Itaipu Binacional protocolou um relatório no Supremo Tribunal Federal (STF) abordando as principais ações realizadas entre 2025 e o início de 2026. O foco do documento é o atendimento às comunidades indígenas afetadas pela construção da usina.
O relatório integra o cumprimento do acordo referente à Ação Civil Originária (ACO) n.º 3555/DF, que prevê reparação aos povos indígenas nas áreas impactadas pela formação do lago de Itaipu na década de 1980. A ACO resultou em um pacto entre Itaipu, União, Fundação Nacional dos Povos Indígenas (Funai) e Instituto Nacional de Colonização e Reforma Agrária (INCRA).
As ações acordadas incluem medidas nas áreas de território, segurança alimentar e hídrica, educação, saúde, fortalecimento cultural, infraestrutura e desenvolvimento comunitário. O relatório menciona que as atividades realizadas por Itaipu beneficiam 31 comunidades da etnia avá-guarani, envolvendo 1.215 famílias e aproximadamente 4,2 mil pessoas.

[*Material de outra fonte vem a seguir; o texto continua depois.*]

(** * Othello environment: a shallow embedding of [othello_env.py]

    The Python classes [Board] and [OthelloGame] are modelled by explicit
    state passing.  A method of [Board] is a computation over the cell grid
    [self.board]; it returns the grid it leaves behind together with either
    a value or the exception it raised, so that a mutation made before an
    exception is still visible afterwards, as in Python.

    The file has four parts: the embedding of the source, the notions the
    properties are stated with, the lemmas and theorems about the
    specification's claims, and further properties of the code. *)

From Stdlib Require Import ZArith List Ascii String Bool Lia.
From stdpp Require Import base list strings numbers gmap.

Open Scope string_scope.
Open Scope list_scope.
Open Scope Z_scope.

(** * Part I: the embedding *)

(** ** Outcomes and the state/exception monad *)

Inductive exn : Type :=
| IndexError
| KeyError.

(** [OutOfFuel] is not a Python outcome: it marks a [while] loop of the model
    that was cut off by its iteration bound.  [is_valid_move_total] shows
    that no run of the embedding ever produces it. *)
Inductive outcome (A : Type) : Type :=
| Ok (a : A)
| Raise (e : exn)
| OutOfFuel.
Arguments Ok {A} a.
Arguments Raise {A} e.
Arguments OutOfFuel {A}.

Definition obind {A B} (o : outcome A) (k : A -> outcome B) : outcome B :=
  match o with
  | Ok a => k a
  | Raise e => Raise e
  | OutOfFuel => OutOfFuel
  end.

Definition M (S A : Type) : Type := S -> S * outcome A.

Definition ret {S A} (a : A) : M S A := fun s => (s, Ok a).

Definition bind {S A B} (m : M S A) (k : A -> M S B) : M S B :=
  fun s =>
    match m s with
    | (s', Ok a) => k a s'
    | (s', Raise e) => (s', Raise e)
    | (s', OutOfFuel) => (s', OutOfFuel)
    end.

(** A computation that only reads the state. *)
Definition reading {S A} (f : S -> outcome A) : M S A := fun s => (s, f s).
(** * Conway's Game of Life board: a shallow embedding of
      [include/conways_game_of_life/board.hpp]

    The class template [ConwaysGameOfLife<C, R>] owns two heap vectors of
    [CellState] (through [grid1_] and [grid2_]) and two further shared
    pointers, [current_grid_] and [next_grid_], that alias them.  The
    embedding keeps that shape: the two vectors are the two list fields of
    the record below, and the aliasing pointers are values of type [buffer]
    naming the vector they point to.

    Member functions are computations in a state monad over the object,
    with failure standing for undefined behaviour ([operator[]] outside the
    vector, signed overflow).  [int] values are integers of [Z].  The
    constructor is the first to evaluate the product [C * R] of the template
    arguments and checks it against the range of [int]; on an object it has
    returned every other [int] expression of the class is bounded by that
    product, and is computed in [Z]. *)

From stdpp Require Import base numbers option list.

Open Scope Z_scope.

(** ** Data *)

(** [enum CellState { ON, OFF }]: [ON] is the enumerator of value 0. *)
Inductive CellState : Set := ON | OFF.

#[global] Instance CellState_eq_dec : EqDecision CellState.
Proof. solve_decision. Defined.

(** The two vectors allocated by the constructor; a shared pointer of the
    class is one of these two names. *)
Inductive buffer : Set := Grid1 | Grid2.

#[global] Instance buffer_eq_dec : EqDecision buffer.
Proof. solve_decision. Defined.

Record Board : Type := mkBoard {
  size_ : Z * Z;
  grid1_ : list CellState;
  grid2_ : list CellState;
  grid_ : bool;
  current_grid_ : buffer;
  next_grid_ : buffer;
  pause_ : bool
}.
(** X12.  Resolution is idempotent, [strings.ToLower] being so: resolving
    a vertex or an edge that resolution has returned gives the same
    vertex or edge again, whatever the prefix. *)
Theorem resolution_is_idempotent (prefix prefix' : string) (l : Log) :
  (forall v, valid_vertex v ->
     exists v' l',
       Vertex_validateAndReset prefix v l = (Val v', l')
       /\ forall l0, exists l1,
            Vertex_validateAndReset prefix' v' l0 = (Val v', l1))
  /\ (forall e, valid_edge e ->
     exists e' l',
       Edge_validateAndReset prefix e l = (Val e', l')
       /\ forall l0, exists l1,
            Edge_validateAndReset prefix' e' l0 = (Val e', l1)).
Proof.
  split.
  - intros v [Hvid Htags].
    destruct (Vertex_validateAndReset_valid prefix v l (conj Hvid Htags))
      as (l' & E).
    eexists _, l'. split; [exact E |]. intros l0.
    match goal with
    | |- context [Vertex_validateAndReset prefix' ?v' l0] =>
        assert (Hv' : valid_vertex v')
    end.
    { split; cbn [Vertex_VID Vertex_Tags].
      - intros vid E'. inversion E'; subst vid.
        destruct (Vertex_VID v) as [vid0 |].
        + destruct (Hvid vid0 eq_refl) as [Hi Hf]. split; cbn.
          * intros i Ei. inversion Ei; subst i.
            destruct (VID_Index vid0) as [i0 |]; cbn; [apply Hi; reflexivity | lia].
          * exact Hf.
        + split; cbn; [intros i Ei; inversion Ei; lia | intros f Ef; discriminate Ef].
      - apply resolved_tags_valid; [lia | exact Htags]. }
    destruct (Vertex_validateAndReset_valid prefix' _ l0 Hv') as (l1 & E1).
    exists l1. rewrite E1. cbn [Vertex_VID Vertex_Tags VID_Index VID_Function or_default].
    rewrite resolved_tags_again. destruct (Vertex_VID v); reflexivity.
  - intros e (Hname & Hsrc & Hdst & Hrank & Hprops).
    destruct (Edge_validateAndReset_valid prefix e l
                (conj Hname (conj Hsrc (conj Hdst (conj Hrank Hprops)))))
      as (l' & E).
    eexists _, l'. split; [exact E |]. intros l0.
    assert (Hstart : 0 <= (if ranking_requested e then 3 else 2))
      by (destruct (ranking_requested e); lia).
    match goal with
    | |- context [Edge_validateAndReset prefix' ?e' l0] =>
        assert (He' : valid_edge e');
        [| assert (Hrr : ranking_requested e' = ranking_requested e)]
    end.
    { split; [exact Hname |]. cbn [Edge_SrcVID Edge_DstVID Edge_Rank Edge_Props].
      split.
      { intros vid E'. inversion E'; subst vid.
        destruct (Edge_SrcVID e) as [vid0 |].
        + destruct (Hsrc vid0 eq_refl) as [Hi Hf]. split; cbn.
          * intros i Ei. inversion Ei; subst i.
            destruct (VID_Index vid0) as [i0 |]; cbn; [apply Hi; reflexivity | lia].
          * exact Hf.
        + split; cbn; [intros i Ei; inversion Ei; lia | intros f Ef; discriminate Ef]. }
      split.
      { intros vid E'. inversion E'; subst vid.
        destruct (Edge_DstVID e) as [vid0 |].
        + destruct (Hdst vid0 eq_refl) as [Hi Hf]. split; cbn.
          * intros i Ei. inversion Ei; subst i.
            destruct (VID_Index vid0) as [i0 |]; cbn; [apply Hi; reflexivity | lia].
          * exact Hf.
        + split; cbn; [intros i Ei; inversion Ei; lia | intros f Ef; discriminate Ef]. }
      split.
      { intros r i Er Ei. destruct (ranking_requested e); [| discriminate Er].
        inversion Er; subst r. cbn in Ei. inversion Ei; subst i.
        unfold rank_index. destruct (Edge_Rank e) as [r0 |]; cbn; [| lia].
        destruct (Rank_Index r0) as [i0 |] eqn:Hr0; cbn; [| lia].
        exact (Hrank r0 i0 eq_refl Hr0). }
      apply resolved_props_valid; assumption. }
    { unfold ranking_requested at 1. cbn [Edge_Rank Edge_WithRanking].
      destruct (ranking_requested e) eqn:Hr; [reflexivity |].
      unfold ranking_requested in Hr.
      destruct (Edge_Rank e); [discriminate Hr |].
      destruct (Edge_WithRanking e) as [[|] |]; [discriminate Hr | |]; reflexivity. }
    destruct (Edge_validateAndReset_valid prefix' _ l0 He') as (l1 & E1).
    exists l1. rewrite E1, Hrr.
    cbn [Edge_Name Edge_WithRanking Edge_Props Edge_SrcVID Edge_DstVID Edge_Rank
         VID_Index VID_Function or_default].
    rewrite resolved_props_again.
    destruct (Edge_SrcVID e), (Edge_DstVID e), (ranking_requested e); reflexivity.
Qed.

End Idempotence.

End Resolution.

Section HeaderProperties.
Context {rt : Runtime} {hd : HeaderRuntime}.

(** ** The generator of a VID in a header cell *)

Lemma strlen_nonneg (s : string) : 0 <= strlen s.
Proof. unfold strlen. lia. Qed.

Lemma strlen_append (a b : string) : strlen (a ++ b) = strlen a + strlen b.
Proof.
  unfold strlen. induction a as [| c a IH]; cbn [String.append String.length].
  - lia.
  - rewrite !Nat2Z.inj_succ. lia.
Qed.
Lemma innovations_invertibleP P N :
  reflect (forall j, (j < N)%N -> innovation_at self P j \in unitmx)
          (innovations_invertible self P N).
Proof.
elim: N P => [|N IH] P /=; first by apply: ReflectT.
apply: (iffP andP) => [[S0 /IH SN] [|j] // ltj|all_inv].
  by rewrite /innovation_at iterSr; apply: SN.
split; first exact: all_inv.
by apply/IH => j ltj; have := all_inv j.+1 ltj; rewrite /innovation_at iterSr.
Qed.

Lemma estimate_loop z c i x P out Ps :
  for_loop (MatrixMode.estimate_body self z) i c (x, P, out, Ps)
  = if innovations_invertible self P c
    then let tr := filter_run self (x, P) [seq nth 0 z j | j <- iota i c] in
         ret ((last (x, P) tr).1, (last (x, P) tr).2,
              out ++ unzip1 tr, Ps ++ unzip2 tr)
    else raise LinAlgError.
Proof.
elim: c i x P out Ps => [|c IH] i x P out Ps; first by rewrite /= !cats0.
rewrite for_loopS estimate_body_step [innovations_invertible _ _ _]/=.
case: ifP => //= Su.
rewrite IH /filter_step /=; case: ifP => // _.
by rewrite !cat_rcons.
Qed.

Lemma estimate_run x0 P0 z :
  MatrixMode.estimate self x0 P0 z
  = if innovations_invertible self P0 (size z)
    then let tr := filter_run self (x0, P0) z in ret (unzip1 tr, unzip2 tr)
    else raise LinAlgError.
Proof.
rewrite /MatrixMode.estimate /for_range estimate_loop.
by case: ifP => //= _; rewrite -/(mkseq _ _) mkseq_nth.
Qed.

Lemma size_filter_run xP zs : size (filter_run self xP zs) = size zs.
Proof. by elim: zs xP => [|zi zs IH] xP //=; rewrite IH. Qed.

Lemma nth_filter_run d xP zs i :
  (i < size zs)%N ->
  nth d (filter_run self xP zs) i
  = filter_step self (nth d (xP :: filter_run self xP zs) i) (nth 0 zs i).
Proof.
elim: zs xP i => [|zi zs IH] xP [|i] //= lti.
by rewrite IH.
Qed.

(** The invertibility hypothesis, read along the covariances of a run. *)
Lemma innovations_invertible_nth P0 N xP zs i :
  innovations_invertible self P0 N -> xP.2 = P0 -> size zs = N ->
  (i < N)%N ->
  MatrixMode.innovation_cov self
    (MatrixMode.predict_P self (nth (0, 0) (xP :: filter_run self xP zs) i).2)
  \in unitmx.
Proof.
elim: N P0 xP zs i => [|N IH] P0 xP [|zi zs] i //= /andP[Su inv] eP [szs].
case: i => [|i] lti /=; first by rewrite eP.
by apply: (IH _ _ _ _ inv) => //=; rewrite eP.
Qed.

End Filter.

(** C1.  For every initial estimate [x0], initial covariance [P0] and
    sequence [z] of [N] observations for which every innovation covariance
    is invertible, [estimate(x0, P0, z)] in matrix mode returns exactly [N]
    estimates and [N] covariances, the initial pair not among them, and
    step [i] is obtained from the pair before it (the initial pair for
    [i = 0]) by: [x- = F x + u], [P- = F P F^T + Q], [y = z_i - H x-],
    [S = H P- H^T + R] (which is invertible), [K = P- H^T S^-1],
    [x = x- + K y], [P = (I - K H) P-]. *)
Theorem estimate_recursion (K : realFieldType) (n m : nat)
    (self : MatrixMode.KalmanFilter K n m)
    (x0 : 'cV[K]_n) (P0 : 'M[K]_n) (z : seq 'cV[K]_m) :
  (forall j, (j < size z)%N -> innovation_at self P0 j \in unitmx) ->
  exists (out : seq 'cV[K]_n) (Ps : seq 'M[K]_n),
    [/\ MatrixMode.estimate self x0 P0 z = ret (out, Ps),
        size out = size z, size Ps = size z
      & forall i, (i < size z)%N ->
          let F := MatrixMode.F self in
          let H := MatrixMode.H self in
          let x := nth 0 (x0 :: out) i in
          let P := nth 0 (P0 :: Ps) i in
          let x_pred := F *m x + MatrixMode.u self in
          let P_pred := F *m P *m F^T + MatrixMode.Q self in
          let y := nth 0 z i - H *m x_pred in
          let S := H *m P_pred *m H^T + MatrixMode.R self in
          let Kk := P_pred *m H^T *m invmx S in
          [/\ S \in unitmx,
              nth 0 out i = x_pred + Kk *m y
            & nth 0 Ps i = (1%:M - Kk *m H) *m P_pred]].
Proof.
move=> /innovations_invertibleP inv; set tr := filter_run self (x0, P0) z.
exists (unzip1 tr), (unzip2 tr); split.
- by rewrite estimate_run inv.
- by rewrite size_map size_filter_run.
- by rewrite size_map size_filter_run.
move=> i lti /=.
have nth1 : nth 0 (x0 :: unzip1 tr) i = (nth (0, 0) ((x0, P0) :: tr) i).1.
  by rewrite -[x0 :: _]/(unzip1 ((x0, P0) :: tr)) (nth_map (0, 0)) //=
             size_filter_run ltnW.
have nth2 : nth 0 (P0 :: unzip2 tr) i = (nth (0, 0) ((x0, P0) :: tr) i).2.
  by rewrite -[P0 :: _]/(unzip2 ((x0, P0) :: tr)) (nth_map (0, 0)) //=
             size_filter_run ltnW.
rewrite nth1 nth2; split.
- exact: (innovations_invertible_nth (xP := (x0, P0)) inv).
- by rewrite (nth_map (0, 0)) ?size_filter_run // nth_filter_run.
- by rewrite (nth_map (0, 0)) ?size_filter_run // nth_filter_run.
Qed.

(** With no process noise, a zero covariance stays zero, and every
    innovation covariance is the observation-noise covariance. *)
Lemma innovation_at_zero (K : realFieldType) (n m : nat)
    (self : MatrixMode.KalmanFilter K n m) (j : nat) :
  MatrixMode.Q self = 0 -> innovation_at self 0 j = MatrixMode.R self.
Proof.
move=> Q0; rewrite /innovation_at.
have -> : iter j (cov_step self) 0 = 0.
  elim: j => [|j IH] //=; rewrite IH /cov_step /update_P.
  by rewrite /MatrixMode.predict_P Q0 mulmx0 mul0mx addr0 mulmx0.
rewrite /MatrixMode.innovation_cov /MatrixMode.predict_P Q0.
by rewrite mulmx0 mul0mx addr0 mulmx0 mul0mx add0r.
Qed.

Lemma noisy_drift_invertible (j : nat) :
  innovation_at noisy_drift 0 j \in unitmx.
Proof. by rewrite innovation_at_zero //= unitmx1. Qed.

Lemma drift_singular (j : nat) : innovation_at drift 0 j \notin unitmx.
Proof. by rewrite innovation_at_zero //=; exact: zero_not_unitmx. Qed.

Lemma estimate_recursion_witness :
  exists (out : seq 'cV[rat]_4) (Ps : seq 'M[rat]_4),
    [/\ MatrixMode.estimate noisy_drift 0 0 [:: const_mx 1; const_mx 2]
        = ret (out, Ps),
        size out = 2%N & size Ps = 2%N].
Proof.
have [out [Ps [E so sP _]]] :=
  @estimate_recursion rat 4 2 noisy_drift 0 0 [:: const_mx 1; const_mx 2]
    (fun j _ => noisy_drift_invertible j).
by exists out, Ps.
Defined.

(** C9.  In matrix mode, if at some step [j] the innovation covariance
    [S = H P- H^T + R] is not invertible, [estimate] raises ([LinAlgError],
    from [inv]) and returns no sequence at all; if every [S] met is
    invertible, it returns the full sequences, one estimate and one
    covariance per observation. *)
Theorem estimate_singular_innovation (K : realFieldType) (n m : nat)
    (self : MatrixMode.KalmanFilter K n m)
    (x0 : 'cV[K]_n) (P0 : 'M[K]_n) (z : seq 'cV[K]_m) :
  ((exists2 j, (j < size z)%N & innovation_at self P0 j \notin unitmx) ->
   MatrixMode.estimate self x0 P0 z = raise LinAlgError)
  /\
  ((forall j, (j < size z)%N -> innovation_at self P0 j \in unitmx) ->
   exists (out : seq 'cV[K]_n) (Ps : seq 'M[K]_n),
     [/\ MatrixMode.estimate self x0 P0 z = ret (out, Ps),
         size out = size z & size Ps = size z]).
Proof.
rewrite estimate_run; split=> [[j ltj Sj]|/innovations_invertibleP ->].
  case: ifP => // /innovations_invertibleP all_inv.
  by rewrite all_inv in Sj.
set tr := filter_run _ _ _; exists (unzip1 tr), (unzip2 tr).
by rewrite !size_map size_filter_run.
Qed.

Lemma estimate_singular_innovation_witness :
  MatrixMode.estimate drift 0 0 [:: const_mx 1; const_mx 2] = raise LinAlgError
  /\
  exists (out : seq 'cV[rat]_4) (Ps : seq 'M[rat]_4),
    [/\ MatrixMode.estimate noisy_drift 0 0 [:: const_mx 1; const_mx 2]
        = ret (out, Ps),
        size out = 2%N & size Ps = 2%N].
Proof.
split.
  apply: (proj1 (@estimate_singular_innovation rat 4 2 drift 0 0
                   [:: const_mx 1; const_mx 2])).
  by exists 1%N => //; exact: drift_singular.
apply: (proj2 (@estimate_singular_innovation rat 4 2 noisy_drift 0 0
                 [:: const_mx 1; const_mx 2])).
by move=> j _; exact: noisy_drift_invertible.
Defined.

(** ** Covariances stay symmetric and positive semi-definite *)

Section QuadraticForms.

Variable K : realFieldType.

Lemma quadD (n : nat) (A B : 'M[K]_n) a : quad (A + B) a = quad A a + quad B a.
Proof. by rewrite /quad mulmxDr mulmxDl mxE. Qed.

(** [a^T (A P A^T) a] is the quadratic form of [P] at [A^T a]. *)
Lemma quad_sandwich (p q : nat) (A : 'M[K]_(p, q)) (P : 'M[K]_q) a :
  quad (A *m P *m A^T) a = quad P (A^T *m a).
Proof. by rewrite /quad trmx_mul trmxK !mulmxA. Qed.

Lemma symmetric_sandwich (p q : nat) (A : 'M[K]_(p, q)) (P : 'M[K]_q)
    (B : 'M[K]_p) :
  symmetric P -> symmetric B -> symmetric (A *m P *m A^T + B).
Proof.
rewrite /symmetric => sP sB.
by rewrite linearD /= sB !trmx_mul trmxK sP mulmxA.
Qed.

Lemma psd_sandwich (p q : nat) (A : 'M[K]_(p, q)) (P : 'M[K]_q)
    (B : 'M[K]_p) :
  psd P -> psd B -> psd (A *m P *m A^T + B).
Proof.
by move=> pP pB a; rewrite quadD quad_sandwich addr_ge0.
Qed.

(** The algebra of the Schur complement. *)
Lemma schur_algebra (n m : nat) (P : 'M[K]_n) (H : 'M[K]_(m, n))
    (R : 'M[K]_m) (a : 'cV[K]_n) (b c : 'cV[K]_m) :
  a^T *m P *m H^T = c^T -> H *m P *m a = c ->
  H *m P *m H^T *m b = - c - R *m b ->
  (a + H^T *m b)^T *m P *m (a + H^T *m b) + b^T *m R *m b
  = a^T *m P *m a + c^T *m b.
Proof.
move=> cT cE HPHb.
rewrite [(_ + _)^T]linearD /= trmx_mul trmxK.
rewrite !mulmxDl !mulmxDr.
rewrite [a^T *m P *m (H^T *m b)]mulmxA cT.
rewrite -[b^T *m H *m P *m a]mulmxA -[b^T *m H *m (P *m a)]mulmxA.
rewrite [H *m (P *m a)]mulmxA cE.
rewrite -[b^T *m H *m P *m (H^T *m b)]mulmxA -[b^T *m H *m (P *m _)]mulmxA.
rewrite [P *m (H^T *m b)]mulmxA [H *m (P *m H^T *m b)]mulmxA.
rewrite [H *m (P *m H^T)]mulmxA HPHb.
rewrite mulmxBr mulmxN -[b^T *m R *m b]mulmxA.
by rewrite [b^T *m c + _]addrA subrr sub0r subrK.
Qed.
(** * aiotfm: the event bus, the trade handlers and the room roster

    A shallow embedding of [aiotfm/client.py] and [aiotfm/room.py].

    Python objects that are shared and mutated (players, trades, futures)
    live in append-only stores and are named by their index; dictionaries
    are finite maps; a method that mutates the client and may raise is a
    function from the client state to the new state and an outcome. *)

From Stdlib Require Import ZArith String Ascii Lia.
From stdpp Require Import base option list gmap strings.

(** ** Python values, exceptions and outcomes *)

(** The exceptions the embedded code can raise. *)
Inductive exn : Type :=
  | AiotfmException (msg : string)
  | AlreadyConnected
  | IncorrectPassword
  | LoginError (code : Z)
  | AttributeError
  | TypeError
  | ValueError
  | IndexError
  | InvalidStateError
  | ConnectionClosed
  | ProtocolError.

(** What a call produces: a value, or a raised exception.  [Stuck] marks
    the border of the embedding (a branch of the source that is not
    embedded, or a reference into a store that no Python state has). *)
Inductive outcome (A : Type) : Type :=
  | Ok (a : A)
  | Raise (e : exn)
  | Stuck.
Arguments Ok {A} a.
Arguments Raise {A} e.
Arguments Stuck {A}.

Definition outcome_bind {A B} (o : outcome A) (k : A -> outcome B) : outcome B :=
  match o with
  | Ok a => k a
  | Raise e => Raise e
  | Stuck => Stuck
  end.

Definition outcome_map {A B} (f : A -> B) (o : outcome A) : outcome B :=
  outcome_bind o (fun a => Ok (f a)).

(** The two connections of a client. *)
Inductive conn_ref : Type := CMain | CBulle.

(** ** Text helpers: [str.lower], [bytes.split] and [int] on text *)

Module Text.

Definition lower_ascii (a : ascii) : ascii :=
  let n := nat_of_ascii a in
  if (65 <=? n)%nat && (n <=? 90)%nat then ascii_of_nat (n + 32) else a.

(** [str.lower()] on the ASCII names the events have. *)
Fixpoint lower (s : string) : string :=
  match s with
  | EmptyString => EmptyString
  | String a r => String (lower_ascii a) (lower r)
  end.
(** X15. In binary64 the code verdict reports the anomalies of the exact
    model and is suspicious exactly when the first rule fires or at least
    two rules fire; the returned confidence never exceeds 1. *)
Theorem detectCodeAnomaliesD_spec (features : CodeStylometryFeatures) :
  let r := detectCodeAnomaliesD features in
  let q := detectCodeAnomalies features in
  anomaliesD r = anomalies q
  /\ isSuspiciousD r = (aiLikely features || (2 <=? length (anomaliesD r))%nat)
  /\ (isSuspicious q = true -> isSuspiciousD r = true)
  /\ atMostOne (confidenceD r) = true.
Proof.
  unfold detectCodeAnomaliesD, detectCodeAnomalies.
  generalize (aiLikely features) (chatLike features) (tooClean features)
    (tooSimple features) (camelNaming features).
  intros [] [] [] [] []; vm_compute; repeat split; intros; try discriminate.
Qed.

End StylometryExtras.

(** ** Nesting level *)

Module NestingExtras.
Import Stdlib.Strings.Ascii Stylometry.

Definition isOpener (char : Ascii.ascii) : bool :=
  Ascii.eqb char "{"%char || Ascii.eqb char "("%char.
Definition isCloser (char : Ascii.ascii) : bool :=
  Ascii.eqb char "}"%char || Ascii.eqb char ")"%char.

Definition nestingFrom (st : nat * nat) (chars : list Ascii.ascii) : nat * nat :=
  fold_left nestingStep chars st.

Lemma nestingStep_cases (m c : nat) (char : Ascii.ascii) :
  nestingStep (m, c) char
  = if isOpener char then (Nat.max m (S c), S c)
    else if isCloser char then (m, (c - 1)%nat)
    else (m, c).
Proof. unfold nestingStep, isOpener, isCloser. repeat destruct (_ || _); reflexivity. Qed.

Lemma nestingFrom_bounds (chars : list Ascii.ascii) (m c : nat) :
  (c <= m)%nat ->
  let r := nestingFrom (m, c) chars in
  (m <= fst r)%nat /\ (snd r <= fst r)%nat
  /\ (fst r <= Nat.max m (c + length (List.filter isOpener chars)))%nat.
Proof.
  revert m c. induction chars as [|char chars IH]; intros m c Hcm; cbn [nestingFrom fold_left].
  - cbn. lia.
  - rewrite nestingStep_cases. cbn [List.filter].
    destruct (isOpener char).
    + specialize (IH (Nat.max m (S c)) (S c) ltac:(lia)). cbn zeta in IH.
      unfold nestingFrom in IH. cbn [length]. lia.
    + destruct (isCloser char).
      * specialize (IH m (c - 1)%nat ltac:(lia)). cbn zeta in IH.
        unfold nestingFrom in IH. lia.
      * specialize (IH m c Hcm). cbn zeta in IH. unfold nestingFrom in IH. lia.
Qed.

Lemma nestingFrom_no_opener (chars : list Ascii.ascii) (m c : nat) :
  Forall (fun char => isOpener char = false) chars ->
  fst (nestingFrom (m, c) chars) = m.
Proof.
  intros Hall. revert c. induction Hall as [|char chars Hchar _ IH]; intros c; [reflexivity|].
  cbn [nestingFrom fold_left]. rewrite nestingStep_cases, Hchar.
  destruct (isCloser char); apply IH.
Qed.

Lemma nestingFrom_opener (chars : list Ascii.ascii) (m c : nat) :
  (c <= m)%nat ->
  Exists (fun char => isOpener char = true) chars ->
  (1 <= fst (nestingFrom (m, c) chars))%nat.
Proof.
  intros Hcm Hex. revert m c Hcm.
  induction Hex as [char chars Hchar | char chars _ IH]; intros m c Hcm;
    cbn [nestingFrom fold_left]; rewrite nestingStep_cases.
  - rewrite Hchar.
    pose proof (nestingFrom_bounds chars (Nat.max m (S c)) (S c) ltac:(lia)) as (H & _).
    unfold nestingFrom in H. lia.
  - destruct (isOpener char); [apply IH; lia|].
    destruct (isCloser char); apply IH; lia.
Qed.

(** X16. The nesting level of a text is at most its number of opening
    braces and parentheses, and it is zero exactly when the text has
    none. *)
Theorem calculateNestingLevel_bounds (code : string) :
  let chars := String.list_ascii_of_string code in
  (calculateNestingLevel code <= length (List.filter isOpener chars))%nat
  /\ (calculateNestingLevel code = 0%nat
      <-> Forall (fun char => isOpener char = false) chars).
Proof.
  intros chars. unfold calculateNestingLevel. fold chars.
  fold (nestingFrom (0, 0)%nat chars). split.
  - pose proof (nestingFrom_bounds chars 0 0 (Nat.le_refl 0)) as (_ & _ & H).
    cbn zeta in H. lia.
  - split.
    + intros Hzero. apply Forall_forall. intros char Hin.
      destruct (isOpener char) eqn:E; [|reflexivity]. exfalso.
      assert (Exists (fun ch => isOpener ch = true) chars) as Hex.
      { apply Exists_exists. exists char. split; [exact Hin | exact E]. }
      pose proof (nestingFrom_opener chars 0 0 (Nat.le_refl 0) Hex). lia.
    + apply nestingFrom_no_opener.
Qed.

Lemma list_ascii_of_string_append (s1 s2 : string) :
  String.list_ascii_of_string (s1 ++ s2)%string
  = String.list_ascii_of_string s1 ++ String.list_ascii_of_string s2.
Proof.
  induction s1 as [|char s1 IH]; [reflexivity|].
  change (String.list_ascii_of_string (String char (s1 ++ s2)%string)
          = char :: (String.list_ascii_of_string s1 ++ String.list_ascii_of_string s2)).
  cbn [String.list_ascii_of_string]. f_equal. exact IH.
Qed.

Essas comunidades estão localizadas em municípios como Guaíra, Terra Roxa, Santa Helena, Itaipulândia, Missal, Diamante d’Oeste, São Miguel do Iguaçu e Foz do Iguaçu, além do Sul do estado de Mato Grosso do Sul. A binacional reservou R$ 240 milhões para a aquisição e regularização de terras indígenas, dos quais R$ 64 milhões já foram gastos.